Extracted records
(** [MCPClient.__init__] *)
Definition init_client : MCPClient := {| transport := None; session := None |}.

(** [self.session.m(...)]: [self.session] may still be [None]. *)
Definition the_session {S} (self : MCPClient) (method : string) : M S Session :=
  match session self with
  | Some sess => ret sess
  | None => raise (AttributeError ("'NoneType' object has no attribute '" ++ method ++ "'"))
  end.

(** *** connect_to_server *)

Record connecting : Type := { self_of : MCPClient; world_of : World }.

#[export] Instance connecting_HasWorld : HasWorld connecting :=
  {| get_world := world_of;
     set_world := fun w s => {| self_of := self_of s; world_of := w |} |}.

Definition assign_self (f : MCPClient -> MCPClient) : M connecting unit :=
  modify (fun s => {| self_of := f (self_of s); world_of := world_of s |}).

Definition connect_to_server (server_script_path : string) : M connecting unit :=
  let is_python := PyStr.endswith server_script_path ".py" in
  let is_js := PyStr.endswith server_script_path ".js" in
  if negb (is_python || is_js)
  then raise (ValueError "Server script must be a .py or .js file")
  else
    let command := if is_python then "python" else "node" in
    let server_params :=
      {| command := command; args := [server_script_path]; env := None |} in
    stdio_transport <- call (EvStdioClient server_params) (stdio_client server_params) ;;
    assign_self (fun self =>
      {| transport := Some stdio_transport; session := session self |}) ;;
    sess <- call EvClientSession (ClientSession stdio_transport) ;;
    assign_self (fun self => {| transport := transport self; session := Some sess |}) ;;
    call EvInitialize (initialize sess) ;;
    (* List available tools *)
    tools <- call EvListTools (list_tools sess) ;;
    fun s => (Ok tt, s, [EvPrintConnected (map (@name Json) tools)]).

(** *** process_query *)

Definition system_prompt : string :=
  "You are a helpful assistant. If a relevant function is available, always use the function call system "
  ++ "instead of explaining it. Do not describe or suggest function calls — just call the function directly.".

Definition system_message : message :=
  {| role := "system"; content := Some system_prompt;
     tool_calls := None; tool_call_id := None |}.

Definition user_message (query : string) : message :=
  {| role := "user"; content := Some query; tool_calls := None; tool_call_id := None |}.

Definition assistant_message (call_id name arguments : string) : message :=
  {| role := "assistant";
     content := None;
     tool_calls := Some [ {| tc_id := call_id;
                             tc_type := "function";
                             tc_function_name := name;
                             tc_function_arguments := arguments |} ];
     tool_call_id := None |}.
(** * novel_translator: a shallow embedding of the chapter pipeline

    The development follows the Python sources under [app/]:
    - [PyStr]: the fragment of Python's [str] the program relies on
      (code points, [strip], [replace], [split], truthiness);
    - [chunker]: [split_text_into_chunks] of [chapter_translate.py];
    - [PyDict]: Python's insertion-ordered [dict];
    - [Py]: results of calls that may raise, and [try] / [except];
    - [env]: the libraries and files the program finds around it;
    - [PyJson]: JSON documents and the files that hold them;
    - [detect_lang], [glossary], [utils], [chapter_translate],
      [novel_translate]: the functions of the modules of the same name;
    - [samples]: concrete worlds and glossaries for the examples.

    Definitions come first, the theorems about them follow. *)

From Stdlib Require Import List ZArith Lia Bool String Ascii.
Import ListNotations.

Set Implicit Arguments.

(* ================================================================= *)
(** ** Python strings *)

Module PyStr.

(** A Python [str] is a sequence of Unicode code points; [len] counts
    code points, so a code point is a number and not a byte. *)
Definition char := N.
Definition str := list char.

(** ASCII literals of the source. *)
Definition lit (s : string) : str :=
  map N_of_ascii (list_ascii_of_string s).

(** [len(x)] of a string or a list. *)
Definition len {A} (s : list A) : Z := Z.of_nat (List.length s).

(** [bool(s)]: the empty string is the only falsy string. *)
Definition truthy (s : str) : bool :=
  match s with [] => false | _ :: _ => true end.

Definition char_eqb : char -> char -> bool := N.eqb.

Fixpoint str_eqb (a b : str) : bool :=
  match a, b with
  | [], [] => true
  | x :: a', y :: b' => char_eqb x y && str_eqb a' b'
  | _, _ => false
  end.

(** The characters [str.strip()] removes (CPython's
    [_PyUnicode_IsWhitespace]). *)
Definition isspace (c : char) : bool :=
  ((9 <=? c) && (c <=? 13) || (28 <=? c) && (c <=? 32)
   || (c =? 133) || (c =? 160) || (c =? 5760)
   || (8192 <=? c) && (c <=? 8202)
   || (c =? 8232) || (c =? 8233) || (c =? 8239) || (c =? 8287)
   || (c =? 12288))%N.

Fixpoint lstrip (s : str) : str :=
  match s with
  | [] => []
  | c :: s' => if isspace c then lstrip s' else s
  end.

Definition rstrip (s : str) : str := rev (lstrip (rev s)).

Definition strip (s : str) : str := lstrip (rstrip s).

(** [s.replace(a, b)] for one-character [a] and [b]. *)
Definition replace_char (a b : char) (s : str) : str :=
  map (fun c => if char_eqb c a then b else c) s.

(** [s.split(sep)] for the two-character separator [a b]: the text
    is scanned from the left and cut at every occurrence that does
    not overlap the previous one; [acc] holds the current piece in
    reverse. *)
Fixpoint split2_from (a b : char) (acc : str) (s : str) : list str :=
  match s with
  | [] => [rev acc]
  | c :: s' =>
      match s' with
      | d :: s'' =>
          if char_eqb c a && char_eqb d b
          then rev acc :: split2_from a b [] s''
          else split2_from a b (c :: acc) s'
      | [] => [rev (c :: acc)]
      end
  end.
Definition plain_csv_rows (t : string) : result (list (list string)) :=
  let lines := split_on (ascii_of_nat 10) (String.list_ascii_of_string t) in
  let lines := match reverse lines with
               | [] :: earlier => reverse earlier
               | _ => lines
               end in
  Ok ((fun line => match line with
                   | [] => []
                   | _ => String.string_of_list_ascii <$> split_on "," line
                   end) <$> lines).

(** [csv.DictReader]: the first record names the fields; records of another
    length are outside what the examples hold. *)
Definition plain_csv_dict_rows (t : string) : result (list pyval) :=
  rbind (plain_csv_rows t) (fun rows =>
    match rows with
    | [] => Ok []
    | header :: records =>
        rmap (fun record =>
                if bool_decide (length record = length header)
                then Ok (VDict (zip (VStr <$> header) (VStr <$> record)))
                else Raise ValueError) (filter (fun r => r <> []) records)
    end).

Definition plain_csv_line (cells : list pyval) : string :=
  let cell v := match v with
                | VStr t => t
                | VInt n => pretty n
                | _ => ""
                end in
  String.append
    (foldr (fun c rest => if String.eqb rest "" then c
                          else String.append c (String.append "," rest))
           "" (cell <$> cells))
    (String.append (String (ascii_of_nat 13) EmptyString) newline).

Definition demo : platform :=
  {| expanduser := user_expanduser "/home/user";
     expandvars := fun path => path;
     glob_glob := directory_glob;
     csv_rows := plain_csv_rows;
     csv_dict_rows := plain_csv_dict_rows;
     csv_line := plain_csv_line;
     json_loads := bare_loads;
     json_dumps := bare_dumps;
     yaml_loads := bare_loads;
     yaml_dumps := bare_yaml_dumps |}.

Definition w_abc : world :=
  World (<["a" := File 1 "x"]> (<["b" := File 3 "y"]> (<["c" := File 2 "z"]> ∅))) 10.


Definition w_home : world :=
  World (<["/home/user/notes.json" := File 7 "seven"]> ∅) 10.

(** Two rows of a dated ledger, the later one first. *)
Definition ledger : pyval :=
  VList [ VDict [(VStr "Date", VStr "2024-02-01"); (VStr "Item", VStr "b")];
          VDict [(VStr "Date", VStr "2024-01-01"); (VStr "Item", VStr "a")] ].

(** ** Vocabulary of the statements *)

(** Order of two keyed elements by their keys. *)
Definition key_le {A} (x y : Z * A) : Prop := x.1 <= y.1.

(** The modification time of [filename] in [w], 0 for a missing file. *)
Definition stamp (w : world) (filename : string) : Z :=
  default 0 (mtime <$> files w !! filename).

(** A computation that leaves the world as it found it, whatever it
    returns or raises. *)
Definition read_only {A} (m : M A) : Prop := forall w, (m w).2 = w.

(** * Properties *)

(** ** The stable sort *)

Section SortFacts.
Context {A : Type}.
Implicit Types (x y : Z * A) (l : list (Z * A)).

Lemma insert_keyed_elem x y l :
  y ∈ insert_keyed Z.ltb x l <-> y = x \/ y ∈ l.
Proof.
  induction l as [|z l IH]; simpl.
  - rewrite list_elem_of_singleton, elem_of_nil. tauto.
  - destruct (z.1 <? x.1); rewrite ?elem_of_cons, ?IH; tauto.
Qed.

Lemma sort_keyed_elem y l : y ∈ sort_keyed Z.ltb l <-> y ∈ l.
Proof.
  induction l as [|z l IH]; simpl; [done|].
  rewrite insert_keyed_elem, elem_of_cons, IH. tauto.
Qed.

Lemma insert_keyed_sorted x l :
  StronglySorted key_le l -> StronglySorted key_le (insert_keyed Z.ltb x l).
Proof.
  induction 1 as [|z l Hl IH Hz]; simpl.
  - repeat constructor.
  - destruct (Z.ltb_spec z.1 x.1) as [Hlt|Hge].
    + constructor; [exact IH|].
      apply Forall_forall. intros y Hy.
      apply insert_keyed_elem in Hy as [->|Hy].
      * unfold key_le. lia.
      * rewrite Forall_forall in Hz. by apply Hz.
    + constructor; [by constructor|].
      constructor; [exact Hge|].
      eapply Forall_impl; [exact Hz|].
      unfold key_le. intros y Hy. lia.
Qed.

Lemma sort_keyed_sorted l : StronglySorted key_le (sort_keyed Z.ltb l).
Proof.
  induction l; simpl; [constructor|by apply insert_keyed_sorted].
Qed.

Lemma sorted_last_max l x :
  StronglySorted key_le l -> last l = Some x -> forall y, y ∈ l -> key_le y x.
Proof.
  induction 1 as [|z l Hl IH Hz]; simpl; [done|].
  intros Hlast y Hy. destruct l as [|z' l'].
  - simplify_eq/=. apply list_elem_of_singleton in Hy as ->. unfold key_le. lia.
  - apply elem_of_cons in Hy as [->|Hy]; [|by apply IH].
    rewrite Forall_forall in Hz. apply Hz.
    apply list_elem_of_lookup. rewrite last_lookup in Hlast.
    exists (length l'). exact Hlast.
Qed.
End SortFacts.

Lemma seq_getitem_last {A} (l : list A) (x : A) :
  last l = Some x -> seq_getitem l (-1) = Ok x.
Proof.
  intros Hlast. unfold seq_getitem.
  assert (0 < length l)%nat as Hlen.
  { destruct l; [done|simpl; lia]. }
  rewrite last_lookup in Hlast.
  replace (-1 <? 0) with true by done.
  destruct (Z.ltb_spec (-1 + Z.of_nat (length l)) 0); [lia|].
  destruct (Z.leb_spec (Z.of_nat (length l)) (-1 + Z.of_nat (length l))); [lia|].
  simpl. replace (Z.to_nat (-1 + Z.of_nat (length l))) with (pred (length l)) by lia.
  by rewrite Hlast.
Qed.
(** X8: [cumulativeMaxSocket] of an entry is the largest package rank among
    the entries up to it: no entry up to it has a larger rank, and one of
    them has this rank.  It does not decrease along the sequence, and at the
    last entry it is [maxSockets - 1]. *)
Theorem cumulativeMaxSocket_running_maximum parseCPUList h s topo s' :
  makeHWTopo parseCPUList h s = Ok (topo, s') →
  let tti := katana.threadTopoInfo topo in
  (∀ i t, tti !! i = Some t →
     (∀ j t', (j ≤ i)%nat → tti !! j = Some t' →
        katana.socket t' ≤ katana.cumulativeMaxSocket t ∧
        katana.cumulativeMaxSocket t' ≤ katana.cumulativeMaxSocket t) ∧
     (∃ j t', (j ≤ i)%nat ∧ tti !! j = Some t' ∧
        katana.socket t' = katana.cumulativeMaxSocket t)) ∧
  (∀ t, last tti = Some t →
     katana.cumulativeMaxSocket t
     = katana.maxSockets (katana.machineTopoInfo topo) - 1).
Proof.
  intros (info & Hinfo & ->)%makeHWTopo_Ok.
  destruct (filtered_info_in_range _ _ _ _ _ Hinfo) as [_ Hlen].
  cbn zeta. set (tti := katana.threadTopoInfo (build_topo info)).
  assert (Hlength : length tti = length info) by apply length_build_topo.
  assert (Hsockets : ∀ j t', tti !! j = Some t' →
            0 ≤ katana.socket t'
            < Z.of_nat (length (remove_dups (physid <$> info)))).
  { intros j t' Ht'.
    destruct (lookup_lt_is_Some_2 info j) as [c Hc];
      [rewrite <- Hlength; by eapply lookup_lt_Some|].
    by destruct (socket_rank info j c t' Hlen Hc Ht'). }
  assert (Hmax : ∀ i t, tti !! i = Some t →
            (∀ j t', (j ≤ i)%nat → tti !! j = Some t' →
               katana.socket t' ≤ katana.cumulativeMaxSocket t) ∧
            (∃ j t', (j ≤ i)%nat ∧ tti !! j = Some t' ∧
               katana.socket t' = katana.cumulativeMaxSocket t)).
  { intros i t Ht. pose proof Ht as Hcum. unfold tti in Hcum.
    rewrite build_topo_sets in Hcum. apply renumber_cumulative in Hcum.
    rewrite <- build_topo_sets in Hcum. fold tti in Hcum.
    destruct (foldl_max_bounds 0 (katana.socket <$> take (S i) tti))
      as (Hge & Hall & Hatt).
    rewrite <- Hcum in Hge, Hall, Hatt. split.
    - intros j t' Hj Ht'. apply Hall, list_elem_of_fmap. exists t'.
      split; [done|]. apply (list_elem_of_lookup_2 _ j).
      rewrite lookup_take_lt by lia. done.
    - destruct Hatt as [Hzero|Hin].
      + destruct (lookup_lt_is_Some_2 tti 0) as [t0 Ht0];
          [apply lookup_lt_Some in Ht; lia|].
        exists 0%nat, t0. split_and!; [lia|done|].
        assert (katana.socket t0 ≤ katana.cumulativeMaxSocket t).
        { apply Hall, list_elem_of_fmap. exists t0. split; [done|].
          apply (list_elem_of_lookup_2 _ 0). by rewrite lookup_take_lt by lia. }
        pose proof (Hsockets _ _ Ht0). lia.
      + apply list_elem_of_fmap in Hin as (t' & Heq & Hin).
        apply list_elem_of_lookup_1 in Hin as [j Hj].
        pose proof (lookup_lt_Some _ _ _ Hj) as Hlt.
        rewrite length_take in Hlt.
        rewrite lookup_take_lt in Hj by lia.
        exists j, t'. split_and!; [lia|done..]. }
  split.
  - intros i t Ht. destruct (Hmax i t Ht) as [Hall Hatt]. split; [|done].
    intros j t' Hj Ht'. split; [by eapply Hall|].
    destruct (Hmax j t' Ht') as (_ & k & tk & Hk & Htk & <-).
    eapply Hall; [|done]. lia.
  - intros t Hlast. rewrite last_lookup in Hlast.
    destruct (Hmax _ _ Hlast) as (Hall & j & tj & Hj & Htj & Heq).
    cbn [katana.maxSockets katana.machineTopoInfo build_topo].
    rewrite countSockets_distinct by done.
    pose proof (Hsockets _ _ Htj) as Hbound.
    set (n := length (remove_dups (physid <$> info))) in *.
    destruct (proj1 (rank_onto physid info (n - 1))) as (c & Hc & Hrank);
      [unfold n in *; lia|].
    apply list_elem_of_lookup_1 in Hc as [k Hk].
    destruct (lookup_lt_is_Some_2 tti k) as [tk Htk];
      [rewrite Hlength; by eapply lookup_lt_Some|].
    destruct (socket_rank info k c tk Hlen Hk Htk) as [_ Hsock].
    assert (katana.socket tk ≤ katana.cumulativeMaxSocket t).
    { apply (Hall k); [|done]. apply lookup_lt_Some in Htk. lia. }
    lia.
Qed.

Lemma cumulativeMaxSocket_running_maximum_witness :
  ∃ topo s',
    makeHWTopo cpulist.parseCPUList host_two_packages process_start
    = Ok (topo, s') ∧
    katana.cumulativeMaxSocket <$> katana.threadTopoInfo topo = [0; 0; 1; 1] ∧
    ∀ t, last (katana.threadTopoInfo topo) = Some t →
      katana.cumulativeMaxSocket t
      = katana.maxSockets (katana.machineTopoInfo topo) - 1.
Proof.
  eexists _, _. split; [vm_compute; reflexivity|]. split; [reflexivity|].
  refine (proj2 (cumulativeMaxSocket_running_maximum cpulist.parseCPUList
                   host_two_packages process_start _ _ _)).
  vm_compute; reflexivity.
Defined.
(** * The chat client's streaming engine and version tree

    A shallow embedding of
    - [chat-client/src/lib/llm.ts]  ([streamCompletion]), module [Llm];
    - [chat-client/src/hooks/useChatHistory.ts] ([updateSession],
      [addSession]) and [chat-client/src/App.tsx] ([processGeneration] and
      its three callbacks, [handleSendMessage], [handleRegenerate],
      [handleVersionChange]), module [App].

    Conventions.  A JavaScript string is a [string]; one character stands for
    one UTF-16 code unit (the model covers the code units below 256).  An
    optional property ([undefined] or [null]) is an [option].  JavaScript
    numbers that hold counts, indices and millisecond clock readings are
    integers ([Z], [N], [nat]); the two floating-point statistics (seconds
    and tokens per second) are computed in exact rationals ([Q]).  A [throw]
    is an explicit error result. *)

From Stdlib Require Import ZArith QArith_base Ascii String List Lia DecimalString.
From stdpp Require Import base tactics option list strings.
From Stdlib Require Import Sorted.

Local Open Scope Z_scope.

(** ** JavaScript strings *)

Module Js.
(** The bound on the quantities cannot be dropped.  Two records of one
    invoice and one product with 2^62 pieces each add up to 2^63, which
    wraps around to -2^63: the product is a top product bought in the
    invoice and its entry is false. *)
Lemma basket_entry_false_on_int64_overflow :
  let df := load_data Reference.to_datetime Sample.csv_overflow in
  In "P0" (top_products df)
  /\ (exists r, In r df /\ InvoiceNo r = Some "536365" /\ Description r = Some "P0"
                /\ exists q, Quantity r = Some q /\ 0 < q)
  /\ basket_at (basket df) "536365" "P0" = Some false.
Proof.
  intros df. split; [|split].
  - vm_compute. now left.
  - exists (with_date_and_revenue Reference.to_datetime
              (Sample.line "536365" "85123A" "P0" (2 ^ 62) "12/1/2010 8:26" 2.55
                           17850 "United Kingdom")).
    split; [left; reflexivity|].
    split; [reflexivity|]. split; [reflexivity|].
    exists (2 ^ 62). split; [reflexivity | reflexivity].
  - vm_compute. reflexivity.
Qed.

(** X11. When the frame the loader returns has at most 500 distinct
    products, the basket matrix covers all of them: as long as the
    quantities of the records of an invoice and a product add up to less
    than 2^63, the entry is true exactly when a record of that invoice has
    that product. *)
Theorem basket_entry_small_catalog to_datetime csv i p :
  let df := load_data to_datetime csv in
  (nunique string_dec (map Description df) <= 500)%nat ->
  sum_Z (map Quantity (get_group pair_dec invoice_product (i, p) df)) < 2 ^ 63 ->
  (basket_at (basket df) i p = Some true
   <-> exists r, In r df /\ InvoiceNo r = Some i /\ Description r = Some p).
Proof.
  intros df Hn Hsmall.
  pose proof (load_data_Forall_cleaned to_datetime csv) as Hc. fold df in Hc.
  rewrite basket_at_true. split.
  - intros (_ & H & _). exact H.
  - intros Hline. destruct Hline as (r & Hr & Hi & Hp).
    assert (Hline : exists r, In r df /\ InvoiceNo r = Some i /\ Description r = Some p)
      by (exists r; auto).
    split; [|split; [exact Hline|]].
    + apply (top_products_all df p Hn). apply in_map_iff. exists r. auto.
    + destruct (cleaned_line_group df i p Hc Hline) as [Hg Hne].
      now apply sum_int64_cleaned_pos.
Qed.

Lemma basket_entry_small_catalog_witness :
  let df := load_data Reference.to_datetime Sample.csv in
  (nunique string_dec (map Description df) <= 500)%nat
  /\ sum_Z (map Quantity
              (get_group pair_dec invoice_product
                         ("536365", "WHITE METAL LANTERN") df)) < 2 ^ 63
  /\ (basket_at (basket df) "536365" "WHITE METAL LANTERN" = Some true
      <-> exists r, In r df /\ InvoiceNo r = Some "536365"
                    /\ Description r = Some "WHITE METAL LANTERN").
Proof.
  intros df.
  assert (H : (nunique string_dec (map Description df) <= 500)%nat)
    by (vm_compute; repeat constructor).
  assert (H' : sum_Z (map Quantity
                        (get_group pair_dec invoice_product
                                   ("536365", "WHITE METAL LANTERN") df)) < 2 ^ 63)
    by (vm_compute; reflexivity).
  split; [exact H|]. split; [exact H'|].
  exact (basket_entry_small_catalog Reference.to_datetime Sample.csv
           "536365" "WHITE METAL LANTERN" H H').
Defined.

Instructions for the task
In the data above, find the line that contains "content := Some system_prompt;", then reproduce exactly every line from the first line through that line.

Solution to the problem
(** [MCPClient.__init__] *)
Definition init_client : MCPClient := {| transport := None; session := None |}.

(** [self.session.m(...)]: [self.session] may still be [None]. *)
Definition the_session {S} (self : MCPClient) (method : string) : M S Session :=
  match session self with
  | Some sess => ret sess
  | None => raise (AttributeError ("'NoneType' object has no attribute '" ++ method ++ "'"))
  end.

(** *** connect_to_server *)

Record connecting : Type := { self_of : MCPClient; world_of : World }.

#[export] Instance connecting_HasWorld : HasWorld connecting :=
  {| get_world := world_of;
     set_world := fun w s => {| self_of := self_of s; world_of := w |} |}.

Definition assign_self (f : MCPClient -> MCPClient) : M connecting unit :=
  modify (fun s => {| self_of := f (self_of s); world_of := world_of s |}).

Definition connect_to_server (server_script_path : string) : M connecting unit :=
  let is_python := PyStr.endswith server_script_path ".py" in
  let is_js := PyStr.endswith server_script_path ".js" in
  if negb (is_python || is_js)
  then raise (ValueError "Server script must be a .py or .js file")
  else
    let command := if is_python then "python" else "node" in
    let server_params :=
      {| command := command; args := [server_script_path]; env := None |} in
    stdio_transport <- call (EvStdioClient server_params) (stdio_client server_params) ;;
    assign_self (fun self =>
      {| transport := Some stdio_transport; session := session self |}) ;;
    sess <- call EvClientSession (ClientSession stdio_transport) ;;
    assign_self (fun self => {| transport := transport self; session := Some sess |}) ;;
    call EvInitialize (initialize sess) ;;
    (* List available tools *)
    tools <- call EvListTools (list_tools sess) ;;
    fun s => (Ok tt, s, [EvPrintConnected (map (@name Json) tools)]).

(** *** process_query *)

Definition system_prompt : string :=
  "You are a helpful assistant. If a relevant function is available, always use the function call system "
  ++ "instead of explaining it. Do not describe or suggest function calls — just call the function directly.".

Definition system_message : message :=
  {| role := "system"; content := Some system_prompt;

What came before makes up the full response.